Theda very much liked Pierre Hadot’s book, „Philososophie als Lebensform. Geistige Übungen in der Antike" [Philosophy as a Life Form. Spiritual Exercises in Antiquity] (Berlin, 1991). It was her dream to turn Susimetsa into a place where one could practice philosophy as a life form. Hadot`s book begins with an epigraph from Immanuel Kant, whose philosophy Theda held in high esteem and which she knew well. Kant writes: „When will you learn to live virtuously, said Plato to  an  old  man who said he had listened to his lectures. – It isn`t possible to keep speculating; at some point one  has to think about bringing the teaching to life.“ (Immanuel Kant, Small Lectures, Philosophical Encyclopedia). In today`s terms, a person whose dream it was to make Susimetsa into a place where philosophy could be practiced as a life form would be regarded as an enthusiast. Theda herself also believed that philosophy does not only consist of how to construct a system, but in a certain way of looking at the world, not to speak of a way of living in it.
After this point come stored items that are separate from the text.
Definition after {A} (o : outcome (A * fx (gmap Z AVLheader))) : fx (gmap Z AVLheader) :=
  match o with Ok (_, s) => s | _ => fx0 end.
Definition fx1 : fx (gmap Z AVLheader) := Eval vm_compute in after (futex_enqueue env0 100 4096 0 fx0).
Definition fx2 : fx (gmap Z AVLheader) := Eval vm_compute in after (futex_enqueue env0 200 4096 0 fx1).

Lemma fx2_rep : exists m, fx_rep fx2 m (<[4096 := [(1, false, 100); (2, false, 200)]]> ∅).
Proof.
  destruct (futex_enqueue_ok env0 fx0 ∅ ∅ 100 4096 0 ready_task fx0_rep) as (a & s1 & m1 & f & E1 & R1 & _);
    [lia|reflexivity..|by left|].
  assert (E1' : futex_enqueue env0 100 4096 0 fx0 = Ok (1, fx1)) by (vm_compute; reflexivity).
  rewrite E1' in E1. injection E1 as <- <-.
  destruct (futex_enqueue_ok env0 fx1 m1 _ 200 4096 0 ready_task R1) as (a & s2 & m2 & f2 & E2 & R2 & _);
    [lia|reflexivity..|by left|].
  assert (E2' : futex_enqueue env0 200 4096 0 fx1 = Ok (2, fx2)) by (vm_compute; reflexivity).
  rewrite E2' in E2. injection E2 as <- <-. exists m2. by rewrite insert_insert_eq in R2.
Qed.

Lemma futex_wake_fifo_witness :
  exists s' m' q', futexSyscall env0 300 8192 FUTEX_WAKE 1 0 0 fx2 = Ok (Returns 1, s') /\
    fx_rep s' m' (<[4096 := q']> (<[4096 := [(1, false, 100); (2, false, 200)]]> ∅)) /\
    who <$> q' = [(1, 100); (2, 200)] /\ waiting q' = [(2, false, 200)] /\
    tasks s' = wake_tasks [100] (tasks fx2).
Proof.
  destruct fx2_rep as [m R].
  apply (futex_wake_fifo env0 fx2 m _ 300 8192 FUTEX_WAKE 1 0 0 R); [by left|done|vm_compute; discriminate|vm_compute; reflexivity].
Defined.

Lemma futex_requeue_moves_witness :
  exists s' m' q', futexSyscall env0 300 8192 FUTEX_REQUEUE 1 5 16384 fx2 = Ok (Returns 2, s') /\
    fx_rep s' m' (<[12288 := [(2, false, 200)]]> (<[4096 := q']> (<[4096 := [(1, false, 100); (2, false, 200)]]> ∅))) /\
    who <$> q' = [(1, 100)] /\ waiting q' = [] /\ tasks s' = wake_tasks [100] (tasks fx2).
Proof.
  destruct fx2_rep as [m R].
  apply (futex_requeue_moves env0 fx2 m _ 300 8192 FUTEX_REQUEUE 1 5 16384 R);
    [by left|done|done|vm_compute; discriminate|vm_compute; discriminate|vm_compute; discriminate|vm_compute; reflexivity].
Defined.

Lemma futex_simulates_witness :
  (trips (Fwake 4096 1) (tasks fx2) /\ exec (Fwake 4096 1) fx2 = Halted) \/
  (~ trips (Fwake 4096 1) (tasks fx2) /\ exists r s' m' Q', exec (Fwake 4096 1) fx2 = Ok (r, s') /\ fx_rep s' m' Q' /\
     astep (<[4096 := [(1, false, 100); (2, false, 200)]]> ∅, tasks fx2) (Fwake 4096 1) r (Q', tasks s')).
Proof. destruct fx2_rep as [m R]. apply (futex_simulates fx2 m _ (Fwake 4096 1) R). vm_compute. reflexivity. Defined.

(** ** Boundary cases *)

(** Moving a queue onto itself counts each sleeper as often as it comes round:
    two sleepers and a limit of five give the result five. *)
Theorem requeue_onto_itself :
  exists s', futexSyscall env0 300 8192 FUTEX_REQUEUE 0 5 8192 fx2 = Ok (Returns 5, s').
Proof. eexists. vm_compute. reflexivity. Qed.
Theda died quietly and peacefully, without pain and unmedicated, at her home in Susimetsa, just as she had wished. The great pain she had experienced from the middle of October to the middle of December had abated, and she could peacefully fall into eternal slumber. It was Theda`s wish that she be buried on her family`s plot in Aurich, Northern Germany, but that she be sent off from her own home in Susimetsa. The farewell ceremony with a memorial service took place at Susimetsa on 8-9 January; the burial will take place on 18 January at Aurich, East Friesland.
 
I have lost a very good friend. The philosophy community has lost a philosopher, an ethicist whose thought was excellent, original, backed up by precise argumentation and sensitivity. Left open by her bed was the article „What is Estonian Philosophy“, from  the special issue of SPT on the topic, „History of Philosophy in Estonia“ (vol 8, 2, 2015). The issue põses the question of what Estonian philosophy might be: does it consist of philosophical texts written in Estonian, by Estonians, or texts written by philosophers who have lived in Estonia. If Estonian philosophy with an upper-case first letter, Theda Rehbock was indeed an Estonian philosopher. I hope that some of her writings will soon be translated into the Estonian language.